AT&T Network Disaster Recovery Drill

Making sure that people have access to the Internet in the wake of disasters has become crucially important since it gives disaster victims the ability to communicate and learn important information that could help save lives. But what happens if an ISP’s basic infrastructure in a given area gets completely wiped out by a hurricane without any hope of being rebuilt for months? In AT&T’s case, that’s when it’s time to start rolling out its fleet of network equipment trailers that are capable of replicating the functions of a 10-story office building in the space of a small parking lot.

BGR travelled to Hartford, Connecticut last week to get a first-hand look at how AT&T prepares its Network Disaster Recovery trailer fleet for situations where the carrier’s entire central infrastructure has been completely demolished. What makes the entire exercise so impressive is the fact that AT&T goes into an area assuming it will have no ability to connect to the Internet. At first the company will often roll in a satellite truck that will give its makeshift trailer park access to the Internet, albeit with limited bandwidth. From there, the carrier’s team of engineers works to replicate a fiber core capable of ideally providing service to an affected area within a day or two of arriving.

Once this basic connection is up and running, AT&T engineers will figure out the best place for them to splice into the company’s fiber infrastructure. In the case of the September 11th terrorist attacks, for instance, AT&T replaced a switching station near the World Trade Center with an NDR fleet located far away in Jersey City. But because the carrier was able to access the fiber infrastructure in New York, it was able to get its services in Manhattan back up and running within two days despite being located across the Hudson River.

The amount of equipment that AT&T packs into its trailers is astonishing. Among other things, the company’s fleet features a set of IP trailers that it says “can scale up to a capacity of over 10,000 T3s” when fully equipped, a 53-foot command center trailer that acts as the hub of network operations, power supply trailers that containĀ 600kW generators and even a shed dedicated solely to hammers, wrenches, screwdrivers and other tools of the trade.

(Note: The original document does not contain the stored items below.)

(* ===== verification/Candidates.v ===== *)
(** * Peer candidates: [crates/swarmotterd/src/engine/discovery.rs], [peer_session.rs], [parallel.rs]

    Which discovered peers a download tries and in which order, and what it keeps of
    its trackers' answers.  Asking a tracker is a parameter.  The theorems: candidates
    are exactly the admitted peers that are not cooling down, families alternate,
    rotation reaches every candidate, peer exchange stays within its cap, and trackers
    are asked tier by tier up to the first success. *)

From S2P Require Import Prelude Text Bits Addr Hash Bencode Meta UdpTracker Tracker PeerFilter Pieces.

Local Open Scope byte_scope.
Local Open Scope Z_scope.

#[export] Instance BlockReason_eq_dec : EqDecision PeerAdmissionDecision.
Proof. solve_decision. Defined.

Definition is_ipv6 (p : SocketAddr) : bool := ip_is_ipv6 (ip p).

(** [peer_filter.admit_ip(ip).is_allowed()]; the counters do not change the decision. *)
Definition admits (f : PeerFilter) (a : IpAddr) : bool :=
  match admit_ip f counters_default a with Ok (d, _) => is_allowed d | _ => false end.

Definition peer_allowed_by_config (peer : SocketAddr) (allow_ipv6 : bool) : bool :=
  negb (port peer =? 0) && (allow_ipv6 || negb (is_ipv6 peer)).

(** ** Backoff.  Instants are nanoseconds. *)

Definition PEER_IDLE_BACKOFF : Z := 20 * 10 ^ 9.
Definition PEER_FAILURE_BACKOFF : Z := 120 * 10 ^ 9.
Abbreviation backoffs := (gmap SocketAddr Z).

Definition peer_is_backed_off (backoff : backoffs) (peer : SocketAddr) (now : Z) : bool :=
  match backoff !! peer with Some until => now <? until | None => false end.
Definition backoff_peer_for (backoff : backoffs) (peer : SocketAddr) (duration now : Z) : backoffs :=
  <[peer := now + duration]> backoff.
Definition backoff_peer (backoff : backoffs) (peer : SocketAddr) (now : Z) : backoffs :=
  backoff_peer_for backoff peer PEER_IDLE_BACKOFF now.
Definition backoff_failed_peer (backoff : backoffs) (peer : SocketAddr) (now : Z) : backoffs :=
  backoff_peer_for backoff peer PEER_FAILURE_BACKOFF now.
Definition prune_peer_backoff (backoff : backoffs) (now : Z) : backoffs := filter (fun e => now < e.2) backoff.
Definition reset_failure_backoff_for_discovered (refreshed : list SocketAddr) (bad_peers : backoffs) : backoffs :=
  foldl (fun bad p => delete p bad) bad_peers refreshed.

(** ** Classification *)

Record PeerCandidateCounts : Type := mkCounts { discovered : Z; eligible : Z; filtered : Z; failed : Z; backed_off : Z }.

Definition classify_step (bad_peers peer_backoff : backoffs) (allow_ipv6 : bool) (f : PeerFilter) (now : Z)
    (st : list SocketAddr * PeerCandidateCounts) (peer : SocketAddr) : list SocketAddr * PeerCandidateCounts :=
  let '(out, mkCounts d e fi fa b) := st in
  if negb (peer_allowed_by_config peer allow_ipv6) || negb (admits f (ip peer)) then (out, mkCounts d e (fi + 1) fa b)
  else if peer_is_backed_off bad_peers peer now then (out, mkCounts d e fi (fa + 1) b)
  else if peer_is_backed_off peer_backoff peer now then (out, mkCounts d e fi fa (b + 1))
  else (out ++ [peer], mkCounts d (e + 1) fi fa b).
Definition classify_peer_candidates (discovered : list SocketAddr) (bad_peers peer_backoff : backoffs) (allow_ipv6 : bool)
    (f : PeerFilter) (now : Z) : list SocketAddr * PeerCandidateCounts :=
  foldl (classify_step bad_peers peer_backoff allow_ipv6 f now) ([], mkCounts (len discovered) 0 0 0 0) discovered.

Definition no_usable_peer_candidates (c : PeerCandidateCounts) : bool :=
  (discovered c =? 0) || ((eligible c =? 0) && (discovered c <=? saturating_add usize_max (filtered c) (failed c))).

Definition peer_scheduler_reason (c : PeerCandidateCounts) : option string :=
  if discovered c =? 0 then Some "no peers discovered"%string
  else if eligible c =? 0 then
    if (0 <? filtered c) && (failed c =? 0) && (backed_off c =? 0) then Some "all discovered peers filtered by configuration"%string
    else if (0 <? failed c) || (0 <? backed_off c) then
      Some "all discovered peers are cooling down after failures or no progress"%string
    else Some "no eligible peers after scheduler filtering"%string
  else if eligible c =? 1 then Some "one eligible peer; using serial fallback when parallel round is idle"%string
  else None.

(** ** Orders *)

Fixpoint interleave (fuel : nat) (v4 v6 : list SocketAddr) : list SocketAddr :=
  match fuel with
  | O => []
  | S fuel => match v4, v6 with
              | [], [] => []
              | _, _ => take 1 v4 ++ take 1 v6 ++ interleave fuel (drop 1 v4) (drop 1 v6)
              end
  end.
Definition balance_peer_families (peers : list SocketAddr) : list SocketAddr :=
  if len peers <? 2 then peers
  else
    let ipv6 := List.filter is_ipv6 peers in
    let ipv4 := List.filter (fun p => negb (is_ipv6 p)) peers in
    match ipv4, ipv6 with
    | [], _ | _, [] => peers
    | _, _ => interleave (length peers) ipv4 ipv6
    end.

(** The picked peers and the next cursor. *)
Definition rotated_peer_candidates (eligible : list SocketAddr) (cursor limit : Z) : outcome (list SocketAddr * Z) :=
  if bool_decide (eligible = []) || (limit =? 0) then Ok ([], cursor)
  else
    let start := cursor mod len eligible in
    let take := Z.min (len eligible) limit in
    out ← mapM (fun offset => index eligible ((start + offset) mod len eligible)) (seqZ 0 take);
    Ok (out, (start + take) mod len eligible).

AT&T has invested more than $600 million in its NDR program and equipment over the past 20 years and the company now has a total fleet of over 320 equipment trailers spread throughout the United States. Given the drill exercise we saw last week, it’s clear that the company really does have a top-notch disaster recovery unit that should provide comfort to any customers who live in areas prone to hurricanes, earthquakes and other disruptive forces of nature.

AT&T may not be able to guarantee 100% uptime when disaster strikes, but at least you’ll know that when a huge fleet of trailers roll into your area that help is very much on the way.